Dienstag, 6. Dezember 2022, 16:44

Hallo,
in der Tat werden Rote Listen für Gliederfüßer auf Landes- und nationaler Ebene üblicherweise bestenfalls alle 10 Jahre herausgegeben und zwischenzeitlich nicht aktualisiert, soweit ich weiß.
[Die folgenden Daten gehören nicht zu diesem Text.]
(** The server reads the header and the proposal and answers the header. *)
Lemma server_starts supported chunks data :
  supported <> [] -> Forall (fun c => c <> []) chunks -> List.concat chunks = h ++ p ++ data ->
  exists s, moved (new_adapter chunks) (p ++ data) h s /\
    negotiate_server supported (new_adapter chunks) = answer_proposals (Z.to_nat MAX_NEGOTIATION_ATTEMPTS) supported s.
Proof using header_frame.
  intros Hs Hc Hd. unfold negotiate_server. destruct (Zlen supported =? 0) eqn:E; [by apply Zlen_0 in E|].
  destruct (read_message _ h (p ++ data) (new_adapter chunks) header_ok header_frame) as (s1 & E1 & M1); [done|done|].
  rewrite (run_bind _ _ _ _ _ E1), bool_decide_eq_true_2 by done. cbn [negb].
  destruct (write_moved MULTISTREAM_PROTOCOL_ID h s1 (mv_open _ _ _ _ M1)) as (s2 & E2 & M2); [by rewrite (mv_write_buffer _ _ _ _ M1)|done|].
  rewrite (run_bind _ _ _ _ _ E2). exists s2. split; [|done]. rewrite (mv_pending _ _ _ _ M1) in M2. exact (moved_trans _ _ _ _ _ _ _ M1 M2).
Qed.

Lemma server_accepts supported chunks data :
  protocol ∈ supported -> Forall (fun c => c <> []) chunks -> List.concat chunks = h ++ p ++ data ->
  exists s, negotiate_server supported (new_adapter chunks) = (Ok protocol, s) /\ moved (new_adapter chunks) data (h ++ p) s.
Proof using Hok header_frame protocol_frame.
  intros Hin Hc Hd. destruct (server_starts supported chunks data) as (s & M & ->); [by intros ->; apply elem_of_nil in Hin|done|done|].
  change (Z.to_nat MAX_NEGOTIATION_ATTEMPTS) with 10%nat. cbn [answer_proposals].
  destruct (read_message _ p data s Hok protocol_frame (mv_open _ _ _ _ M) (mv_pending _ _ _ _ M)) as (s1 & E1 & M1).
  rewrite (run_bind _ _ _ _ _ E1), bool_decide_eq_true_2 by done.
  destruct (write_moved protocol p s1 (mv_open _ _ _ _ M1)) as (s2 & E2 & M2); [by rewrite (mv_write_buffer _ _ _ _ M1), (mv_write_buffer _ _ _ _ M)|done|].
  rewrite (run_bind _ _ _ _ _ E2). exists s2. split; [done|]. rewrite (mv_pending _ _ _ _ M1) in M2.
  exact (moved_trans _ _ _ _ _ _ _ M (moved_trans _ _ _ _ _ _ _ M1 M2)).
Qed.

Lemma server_refuses supported chunks :
  protocol ∉ supported -> supported <> [] -> Forall (fun c => c <> []) chunks -> List.concat chunks = h ++ p ->
  exists s, negotiate_server supported (new_adapter chunks) = (Err NegotiationError, s) /\ qa_written s = h ++ n.
Proof using Hok header_frame protocol_frame na_frame.
  intros Hin Hs Hc Hd. destruct (server_starts supported chunks []) as (s & M & ->); [done|done|by rewrite app_nil_r|].
  change (Z.to_nat MAX_NEGOTIATION_ATTEMPTS) with 10%nat. cbn [answer_proposals].
  destruct (read_message _ p [] s Hok protocol_frame (mv_open _ _ _ _ M) (mv_pending _ _ _ _ M)) as (s1 & E1 & M1).
  rewrite (run_bind _ _ _ _ _ E1), bool_decide_eq_false_2 by done.
  destruct (write_moved NA n s1 (mv_open _ _ _ _ M1)) as (s2 & E2 & M2); [by rewrite (mv_write_buffer _ _ _ _ M1), (mv_write_buffer _ _ _ _ M)|done|].
  rewrite (run_bind _ _ _ _ _ E2). rewrite (mv_pending _ _ _ _ M1) in M2.
  destruct (read_closed s2 (mv_pending _ _ _ _ M2) (mv_open _ _ _ _ M2)) as (s3 & E3 & W3).
  cbn [answer_proposals]. unfold mbind at 1, M_bind. rewrite E3. exists s3. split; [done|]. rewrite W3.
  exact (mv_written _ _ _ _ (moved_trans _ _ _ _ _ _ _ M (moved_trans _ _ _ _ _ _ _ M1 M2))).
Qed.

Lemma client_ends chunks answer f data :
  message_ok answer -> message_frame answer = Ok f -> Forall (fun c => c <> []) chunks -> List.concat chunks = h ++ f ++ data ->
  exists s, negotiate_lazy_client protocol (new_adapter chunks) =
      ((if bool_decide (answer = protocol) then Ok protocol else Err NegotiationError), s) /\ moved (new_adapter chunks) data (h ++ p) s.
Proof using header_frame protocol_frame.
  intros Ha Ef Hc Hd. unfold negotiate_lazy_client. set (s0 := new_adapter chunks).
  destruct (write_moved _ h s0 Hc eq_refl header_frame) as (s1 & E1 & M1). rewrite (run_bind _ _ _ _ _ E1).
  destruct (write_moved _ p s1 (mv_open _ _ _ _ M1) (mv_write_buffer _ _ _ _ M1) protocol_frame) as (s2 & E2 & M2). rewrite (run_bind _ _ _ _ _ E2).
  rewrite (mv_pending _ _ _ _ M1) in M2. pose proof (moved_trans _ _ _ _ _ _ _ M1 M2) as M12.
  destruct (read_message _ h (f ++ data) s2 header_ok header_frame (mv_open _ _ _ _ M2)) as (s3 & E3 & M3); [by rewrite (mv_pending _ _ _ _ M2)|].
  rewrite (run_bind _ _ _ _ _ E3), bool_decide_eq_true_2 by done. cbn [negb].
  destruct (read_message _ f data s3 Ha Ef (mv_open _ _ _ _ M3) (mv_pending _ _ _ _ M3)) as (s4 & E4 & M4). rewrite (run_bind _ _ _ _ _ E4).
  exists s4. split; [by case_bool_decide|]. pose proof (moved_trans _ _ _ _ _ _ _ M12 (moved_read _ _ _ _ _ M3 M4)) as M. by rewrite app_nil_r in M.
Qed.
End Ends.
Meconema meridionale ist inzwischen offenbar in ganz Mitteleuropa häufig und zumindest lokal (in Städten?) sehr, sehr häufig. Sie ist eine der häufigsten von mir beobachteten Arten überhaupt, was wahrscheinlich auch daran liegt, dass ich bevorzugt Schnabelkerfe beobachte und das Verhalten der Südlichen Eichenschrecke viel eher dem einiger Schnabelkerfe (etwa Grüne Stinkwanze) gleicht als dem der meisten Heuschrecken: Sie verbringt ihr Leben auf Bäumen (neben den Tieren selbst kann man auch ihre hübschen Häutungen an Blättern klebend finden; das Leben in Bäumen ist nun nicht wirklich außergewöhnlich, aber man denkt bei Heuschrecken doch eher an die Krautschicht), seltener Sträuchern, zeigt quasi gar kein Fluchtverhalten, (passend zu ihren zurückentwickelten Flügeln), sondern verlässt sich auf ihre Tarnung und läuft bei Entdeckung im Allgemeinen nicht einmal davon, und adulte Tiere sind auch nach dem ersten Frost noch anzutreffen (und dann besonders leicht zu entdecken, wegen mangelnder Tarnung).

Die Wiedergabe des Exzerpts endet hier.